▸ Required work
Each line of the data below that contains "created" must be copied.

▸ Data entries
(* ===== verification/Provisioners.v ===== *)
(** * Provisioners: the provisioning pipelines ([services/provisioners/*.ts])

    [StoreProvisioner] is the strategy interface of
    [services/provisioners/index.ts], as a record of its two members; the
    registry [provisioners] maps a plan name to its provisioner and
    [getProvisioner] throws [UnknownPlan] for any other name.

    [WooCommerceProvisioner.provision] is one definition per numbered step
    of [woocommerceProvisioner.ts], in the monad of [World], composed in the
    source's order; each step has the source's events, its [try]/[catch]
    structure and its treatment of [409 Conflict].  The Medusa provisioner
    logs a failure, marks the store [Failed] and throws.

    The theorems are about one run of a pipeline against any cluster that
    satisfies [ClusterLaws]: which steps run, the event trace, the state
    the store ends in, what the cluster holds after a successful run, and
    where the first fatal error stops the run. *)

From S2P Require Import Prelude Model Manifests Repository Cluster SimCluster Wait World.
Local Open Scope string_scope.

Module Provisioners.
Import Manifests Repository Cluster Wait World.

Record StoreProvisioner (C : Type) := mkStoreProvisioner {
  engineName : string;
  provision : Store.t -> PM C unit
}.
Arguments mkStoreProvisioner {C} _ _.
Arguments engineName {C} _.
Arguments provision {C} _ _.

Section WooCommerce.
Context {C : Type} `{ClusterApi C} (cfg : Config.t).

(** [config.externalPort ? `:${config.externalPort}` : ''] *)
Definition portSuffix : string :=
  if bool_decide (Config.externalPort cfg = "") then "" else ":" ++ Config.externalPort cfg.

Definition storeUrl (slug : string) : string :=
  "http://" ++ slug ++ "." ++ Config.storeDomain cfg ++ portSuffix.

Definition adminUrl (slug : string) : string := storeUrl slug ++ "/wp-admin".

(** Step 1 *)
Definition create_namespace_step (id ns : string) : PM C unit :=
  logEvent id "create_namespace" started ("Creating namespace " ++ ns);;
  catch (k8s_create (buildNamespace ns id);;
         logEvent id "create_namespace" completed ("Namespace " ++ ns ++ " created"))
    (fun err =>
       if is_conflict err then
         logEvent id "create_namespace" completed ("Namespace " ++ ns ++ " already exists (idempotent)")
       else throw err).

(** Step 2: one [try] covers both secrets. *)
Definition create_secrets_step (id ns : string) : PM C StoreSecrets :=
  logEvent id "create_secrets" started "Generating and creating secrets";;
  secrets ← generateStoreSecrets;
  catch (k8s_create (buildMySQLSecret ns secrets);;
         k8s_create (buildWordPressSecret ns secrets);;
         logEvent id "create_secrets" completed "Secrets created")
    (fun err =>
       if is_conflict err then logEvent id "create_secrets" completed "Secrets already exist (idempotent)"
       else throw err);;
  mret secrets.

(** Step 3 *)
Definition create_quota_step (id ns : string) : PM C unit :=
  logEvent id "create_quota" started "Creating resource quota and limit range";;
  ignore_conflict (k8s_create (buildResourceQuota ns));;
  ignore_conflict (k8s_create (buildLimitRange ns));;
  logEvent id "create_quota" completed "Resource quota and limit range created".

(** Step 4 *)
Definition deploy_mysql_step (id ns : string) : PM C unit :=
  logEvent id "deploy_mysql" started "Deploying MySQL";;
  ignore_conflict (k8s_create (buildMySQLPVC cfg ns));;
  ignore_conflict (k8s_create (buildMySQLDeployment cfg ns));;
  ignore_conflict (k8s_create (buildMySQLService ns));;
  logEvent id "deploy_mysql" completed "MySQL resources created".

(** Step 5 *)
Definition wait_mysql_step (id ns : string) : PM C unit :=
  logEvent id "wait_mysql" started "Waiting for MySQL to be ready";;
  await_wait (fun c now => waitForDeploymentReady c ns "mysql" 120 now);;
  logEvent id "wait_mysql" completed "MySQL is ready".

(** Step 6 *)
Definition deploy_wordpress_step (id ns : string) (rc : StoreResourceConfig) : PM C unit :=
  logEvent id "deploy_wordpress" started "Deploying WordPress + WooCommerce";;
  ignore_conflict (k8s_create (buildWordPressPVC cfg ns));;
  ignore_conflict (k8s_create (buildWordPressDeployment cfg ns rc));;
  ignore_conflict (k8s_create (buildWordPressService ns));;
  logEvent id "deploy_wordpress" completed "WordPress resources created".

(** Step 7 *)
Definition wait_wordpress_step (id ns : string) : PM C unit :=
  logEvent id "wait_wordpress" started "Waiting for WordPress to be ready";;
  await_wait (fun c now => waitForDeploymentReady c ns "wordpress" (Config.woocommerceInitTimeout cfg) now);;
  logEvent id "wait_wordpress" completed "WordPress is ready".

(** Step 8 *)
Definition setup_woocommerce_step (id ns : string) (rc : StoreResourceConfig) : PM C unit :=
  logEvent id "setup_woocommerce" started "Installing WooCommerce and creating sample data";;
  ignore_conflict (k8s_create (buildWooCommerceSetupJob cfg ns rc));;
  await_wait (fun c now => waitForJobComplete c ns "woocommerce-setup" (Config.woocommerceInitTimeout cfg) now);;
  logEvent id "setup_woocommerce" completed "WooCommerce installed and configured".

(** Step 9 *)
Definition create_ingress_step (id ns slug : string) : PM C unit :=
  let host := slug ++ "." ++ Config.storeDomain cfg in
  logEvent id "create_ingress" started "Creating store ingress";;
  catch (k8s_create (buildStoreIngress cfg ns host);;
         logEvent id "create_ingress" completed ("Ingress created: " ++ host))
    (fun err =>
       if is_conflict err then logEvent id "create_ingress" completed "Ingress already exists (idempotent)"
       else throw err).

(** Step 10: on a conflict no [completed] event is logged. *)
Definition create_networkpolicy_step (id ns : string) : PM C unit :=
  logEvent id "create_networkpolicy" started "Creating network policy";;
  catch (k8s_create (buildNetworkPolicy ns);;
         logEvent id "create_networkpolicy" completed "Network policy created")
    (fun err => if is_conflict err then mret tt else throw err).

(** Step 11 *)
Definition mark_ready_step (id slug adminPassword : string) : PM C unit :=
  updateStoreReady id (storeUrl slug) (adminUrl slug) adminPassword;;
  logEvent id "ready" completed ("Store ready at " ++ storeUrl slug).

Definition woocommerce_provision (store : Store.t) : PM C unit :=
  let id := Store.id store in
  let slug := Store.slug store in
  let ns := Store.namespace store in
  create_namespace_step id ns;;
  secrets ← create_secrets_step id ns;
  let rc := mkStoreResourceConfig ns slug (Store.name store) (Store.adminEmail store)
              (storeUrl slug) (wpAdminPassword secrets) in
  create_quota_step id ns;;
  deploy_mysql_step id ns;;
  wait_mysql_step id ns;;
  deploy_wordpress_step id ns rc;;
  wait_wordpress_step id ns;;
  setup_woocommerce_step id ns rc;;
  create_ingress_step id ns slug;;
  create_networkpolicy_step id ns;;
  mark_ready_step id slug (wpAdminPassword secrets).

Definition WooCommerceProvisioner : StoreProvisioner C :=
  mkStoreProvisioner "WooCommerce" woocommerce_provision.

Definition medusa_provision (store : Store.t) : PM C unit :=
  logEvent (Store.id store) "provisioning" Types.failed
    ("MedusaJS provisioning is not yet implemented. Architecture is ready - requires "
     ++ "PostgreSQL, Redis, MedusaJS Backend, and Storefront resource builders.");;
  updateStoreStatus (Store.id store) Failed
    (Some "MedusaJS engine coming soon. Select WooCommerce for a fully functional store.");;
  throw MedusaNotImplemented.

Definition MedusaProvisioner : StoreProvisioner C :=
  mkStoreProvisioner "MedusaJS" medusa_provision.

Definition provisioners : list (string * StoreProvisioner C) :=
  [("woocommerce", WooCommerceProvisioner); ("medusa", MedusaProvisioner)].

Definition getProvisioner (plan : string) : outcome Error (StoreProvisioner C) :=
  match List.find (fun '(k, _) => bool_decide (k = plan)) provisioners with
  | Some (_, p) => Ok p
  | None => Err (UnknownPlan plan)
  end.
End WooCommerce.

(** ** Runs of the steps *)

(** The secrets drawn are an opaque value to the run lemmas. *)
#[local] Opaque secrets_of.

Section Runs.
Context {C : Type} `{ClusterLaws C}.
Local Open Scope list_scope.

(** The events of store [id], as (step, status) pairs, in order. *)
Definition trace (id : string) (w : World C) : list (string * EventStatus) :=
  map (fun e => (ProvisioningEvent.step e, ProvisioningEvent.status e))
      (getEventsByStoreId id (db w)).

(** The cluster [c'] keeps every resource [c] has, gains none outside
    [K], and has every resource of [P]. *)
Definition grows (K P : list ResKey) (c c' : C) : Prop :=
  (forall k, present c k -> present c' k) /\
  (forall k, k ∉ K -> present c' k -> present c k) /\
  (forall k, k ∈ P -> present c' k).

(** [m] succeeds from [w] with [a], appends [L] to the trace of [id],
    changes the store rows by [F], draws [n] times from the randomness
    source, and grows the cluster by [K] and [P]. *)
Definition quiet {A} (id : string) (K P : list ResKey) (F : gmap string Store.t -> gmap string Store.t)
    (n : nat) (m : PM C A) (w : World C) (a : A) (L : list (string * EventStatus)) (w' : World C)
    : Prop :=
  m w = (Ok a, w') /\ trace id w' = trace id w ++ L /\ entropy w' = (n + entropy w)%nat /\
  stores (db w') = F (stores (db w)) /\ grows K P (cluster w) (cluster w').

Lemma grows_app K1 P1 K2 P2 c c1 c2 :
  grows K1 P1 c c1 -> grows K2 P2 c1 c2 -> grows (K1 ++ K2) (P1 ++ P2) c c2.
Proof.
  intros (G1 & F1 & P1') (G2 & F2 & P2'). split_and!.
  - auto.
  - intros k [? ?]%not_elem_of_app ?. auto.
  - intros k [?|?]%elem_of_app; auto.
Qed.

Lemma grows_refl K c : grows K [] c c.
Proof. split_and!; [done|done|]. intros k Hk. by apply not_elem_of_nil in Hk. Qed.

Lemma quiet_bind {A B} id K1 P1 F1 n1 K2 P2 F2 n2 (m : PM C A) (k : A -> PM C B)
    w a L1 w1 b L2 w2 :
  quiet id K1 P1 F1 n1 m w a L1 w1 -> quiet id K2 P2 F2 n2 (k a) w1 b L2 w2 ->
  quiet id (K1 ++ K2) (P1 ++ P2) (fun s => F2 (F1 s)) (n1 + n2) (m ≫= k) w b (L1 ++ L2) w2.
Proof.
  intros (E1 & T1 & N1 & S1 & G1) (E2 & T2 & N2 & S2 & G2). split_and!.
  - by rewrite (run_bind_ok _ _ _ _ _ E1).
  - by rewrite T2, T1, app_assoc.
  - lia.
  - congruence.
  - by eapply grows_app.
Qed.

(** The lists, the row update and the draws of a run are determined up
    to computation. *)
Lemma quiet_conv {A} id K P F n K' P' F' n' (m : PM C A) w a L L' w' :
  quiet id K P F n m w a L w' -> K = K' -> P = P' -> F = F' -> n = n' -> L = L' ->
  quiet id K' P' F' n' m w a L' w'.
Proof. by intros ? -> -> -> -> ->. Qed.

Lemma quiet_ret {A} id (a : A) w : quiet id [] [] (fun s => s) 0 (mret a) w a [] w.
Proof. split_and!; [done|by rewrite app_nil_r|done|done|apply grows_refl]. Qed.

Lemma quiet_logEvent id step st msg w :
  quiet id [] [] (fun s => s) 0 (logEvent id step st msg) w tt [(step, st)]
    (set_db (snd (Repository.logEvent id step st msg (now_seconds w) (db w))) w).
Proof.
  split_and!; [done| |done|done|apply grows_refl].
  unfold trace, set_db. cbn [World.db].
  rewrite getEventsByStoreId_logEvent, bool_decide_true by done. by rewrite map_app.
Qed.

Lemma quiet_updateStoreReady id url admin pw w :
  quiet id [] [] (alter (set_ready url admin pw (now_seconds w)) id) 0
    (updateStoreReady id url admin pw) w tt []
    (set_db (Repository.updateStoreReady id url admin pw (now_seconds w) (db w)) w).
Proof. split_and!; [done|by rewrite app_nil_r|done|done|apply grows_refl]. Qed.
==
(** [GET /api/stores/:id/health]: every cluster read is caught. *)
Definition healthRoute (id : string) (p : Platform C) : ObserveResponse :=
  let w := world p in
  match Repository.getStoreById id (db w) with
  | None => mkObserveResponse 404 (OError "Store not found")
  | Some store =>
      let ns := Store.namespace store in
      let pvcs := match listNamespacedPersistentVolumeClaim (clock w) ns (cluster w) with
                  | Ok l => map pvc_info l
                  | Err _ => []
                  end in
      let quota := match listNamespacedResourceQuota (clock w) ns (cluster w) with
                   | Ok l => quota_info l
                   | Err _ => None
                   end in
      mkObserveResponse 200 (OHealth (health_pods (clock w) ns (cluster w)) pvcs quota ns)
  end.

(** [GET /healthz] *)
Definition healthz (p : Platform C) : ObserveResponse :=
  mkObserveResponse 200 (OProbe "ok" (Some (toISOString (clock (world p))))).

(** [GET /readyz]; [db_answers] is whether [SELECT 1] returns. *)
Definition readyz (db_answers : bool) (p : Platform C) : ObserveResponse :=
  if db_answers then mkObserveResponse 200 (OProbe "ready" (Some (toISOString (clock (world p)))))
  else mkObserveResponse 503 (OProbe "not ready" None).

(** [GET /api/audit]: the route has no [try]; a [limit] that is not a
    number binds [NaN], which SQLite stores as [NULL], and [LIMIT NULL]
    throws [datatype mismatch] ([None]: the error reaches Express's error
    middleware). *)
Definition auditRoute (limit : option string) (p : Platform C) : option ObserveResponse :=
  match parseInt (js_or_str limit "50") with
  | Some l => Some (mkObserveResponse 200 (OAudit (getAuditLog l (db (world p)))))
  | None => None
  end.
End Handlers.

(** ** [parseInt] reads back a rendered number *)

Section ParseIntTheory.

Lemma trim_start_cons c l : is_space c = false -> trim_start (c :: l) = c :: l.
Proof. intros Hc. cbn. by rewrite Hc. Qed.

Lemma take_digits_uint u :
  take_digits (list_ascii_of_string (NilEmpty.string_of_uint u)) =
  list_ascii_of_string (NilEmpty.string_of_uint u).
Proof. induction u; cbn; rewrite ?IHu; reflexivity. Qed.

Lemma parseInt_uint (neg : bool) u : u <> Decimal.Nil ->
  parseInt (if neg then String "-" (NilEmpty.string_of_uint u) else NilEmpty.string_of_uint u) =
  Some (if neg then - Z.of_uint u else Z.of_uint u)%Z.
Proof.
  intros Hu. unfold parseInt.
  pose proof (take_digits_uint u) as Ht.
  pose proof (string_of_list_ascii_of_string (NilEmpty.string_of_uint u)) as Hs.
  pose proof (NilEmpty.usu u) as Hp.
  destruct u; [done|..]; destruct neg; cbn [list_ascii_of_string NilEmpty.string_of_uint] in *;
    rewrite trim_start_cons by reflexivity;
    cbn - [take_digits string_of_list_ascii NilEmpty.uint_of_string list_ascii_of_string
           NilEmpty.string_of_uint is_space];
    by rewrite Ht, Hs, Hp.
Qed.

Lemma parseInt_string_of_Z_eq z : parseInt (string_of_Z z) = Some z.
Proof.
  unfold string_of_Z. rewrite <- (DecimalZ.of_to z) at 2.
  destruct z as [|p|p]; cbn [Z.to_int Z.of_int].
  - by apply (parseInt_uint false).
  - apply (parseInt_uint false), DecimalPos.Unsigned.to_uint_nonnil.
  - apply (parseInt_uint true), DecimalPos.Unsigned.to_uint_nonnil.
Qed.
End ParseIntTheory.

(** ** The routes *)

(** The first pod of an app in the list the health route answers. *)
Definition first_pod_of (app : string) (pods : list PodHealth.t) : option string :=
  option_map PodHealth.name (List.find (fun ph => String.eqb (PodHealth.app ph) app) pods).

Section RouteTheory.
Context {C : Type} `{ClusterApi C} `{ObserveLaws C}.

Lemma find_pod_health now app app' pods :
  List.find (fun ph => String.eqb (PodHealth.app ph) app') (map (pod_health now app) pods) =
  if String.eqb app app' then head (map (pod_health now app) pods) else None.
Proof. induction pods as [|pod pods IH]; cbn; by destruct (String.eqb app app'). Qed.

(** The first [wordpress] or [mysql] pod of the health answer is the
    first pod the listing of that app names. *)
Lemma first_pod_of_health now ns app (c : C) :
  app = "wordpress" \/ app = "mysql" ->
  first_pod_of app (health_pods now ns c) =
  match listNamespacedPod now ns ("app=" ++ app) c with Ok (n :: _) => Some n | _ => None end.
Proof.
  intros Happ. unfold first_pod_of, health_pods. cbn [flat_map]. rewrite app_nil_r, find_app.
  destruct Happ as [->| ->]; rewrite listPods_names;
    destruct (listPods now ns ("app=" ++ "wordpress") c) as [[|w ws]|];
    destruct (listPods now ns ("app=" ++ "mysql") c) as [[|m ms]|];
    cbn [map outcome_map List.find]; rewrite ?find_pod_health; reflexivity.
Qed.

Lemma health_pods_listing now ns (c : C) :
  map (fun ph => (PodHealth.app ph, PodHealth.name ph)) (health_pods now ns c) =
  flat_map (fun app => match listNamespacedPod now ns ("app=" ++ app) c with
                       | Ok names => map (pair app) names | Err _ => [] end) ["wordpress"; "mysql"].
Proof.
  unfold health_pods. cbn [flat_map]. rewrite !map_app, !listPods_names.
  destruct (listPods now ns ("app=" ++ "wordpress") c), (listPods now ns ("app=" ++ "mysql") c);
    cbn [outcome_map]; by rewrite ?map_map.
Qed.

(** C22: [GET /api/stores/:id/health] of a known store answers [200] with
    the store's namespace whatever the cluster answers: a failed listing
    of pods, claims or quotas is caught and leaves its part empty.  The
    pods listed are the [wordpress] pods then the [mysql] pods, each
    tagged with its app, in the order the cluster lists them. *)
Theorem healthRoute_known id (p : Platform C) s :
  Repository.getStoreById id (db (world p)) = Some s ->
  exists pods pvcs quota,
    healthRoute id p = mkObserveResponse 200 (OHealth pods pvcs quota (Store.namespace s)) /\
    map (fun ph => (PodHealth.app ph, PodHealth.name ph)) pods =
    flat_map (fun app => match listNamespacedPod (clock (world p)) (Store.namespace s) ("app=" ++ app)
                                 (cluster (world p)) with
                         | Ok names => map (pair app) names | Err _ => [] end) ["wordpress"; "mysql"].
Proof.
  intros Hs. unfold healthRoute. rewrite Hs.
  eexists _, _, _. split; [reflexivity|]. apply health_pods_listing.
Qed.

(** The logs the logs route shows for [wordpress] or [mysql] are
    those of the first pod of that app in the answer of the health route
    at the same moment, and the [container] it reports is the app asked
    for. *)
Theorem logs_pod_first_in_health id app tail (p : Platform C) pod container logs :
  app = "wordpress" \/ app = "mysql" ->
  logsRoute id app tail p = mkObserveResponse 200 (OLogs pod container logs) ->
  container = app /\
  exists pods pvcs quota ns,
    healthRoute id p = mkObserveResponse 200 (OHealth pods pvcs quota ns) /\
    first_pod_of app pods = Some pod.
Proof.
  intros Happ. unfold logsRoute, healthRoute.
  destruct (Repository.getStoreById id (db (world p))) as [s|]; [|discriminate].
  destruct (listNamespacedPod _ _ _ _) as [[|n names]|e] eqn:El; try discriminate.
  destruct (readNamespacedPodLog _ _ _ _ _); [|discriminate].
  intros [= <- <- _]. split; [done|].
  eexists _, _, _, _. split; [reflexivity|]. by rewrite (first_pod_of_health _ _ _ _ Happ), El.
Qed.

▸ Problem solution
         logEvent id "create_namespace" completed ("Namespace " ++ ns ++ " created"))
         logEvent id "create_secrets" completed "Secrets created")
  logEvent id "create_quota" completed "Resource quota and limit range created".
  logEvent id "deploy_mysql" completed "MySQL resources created".
  logEvent id "deploy_wordpress" completed "WordPress resources created".
         logEvent id "create_ingress" completed ("Ingress created: " ++ host))
         logEvent id "create_networkpolicy" completed "Network policy created")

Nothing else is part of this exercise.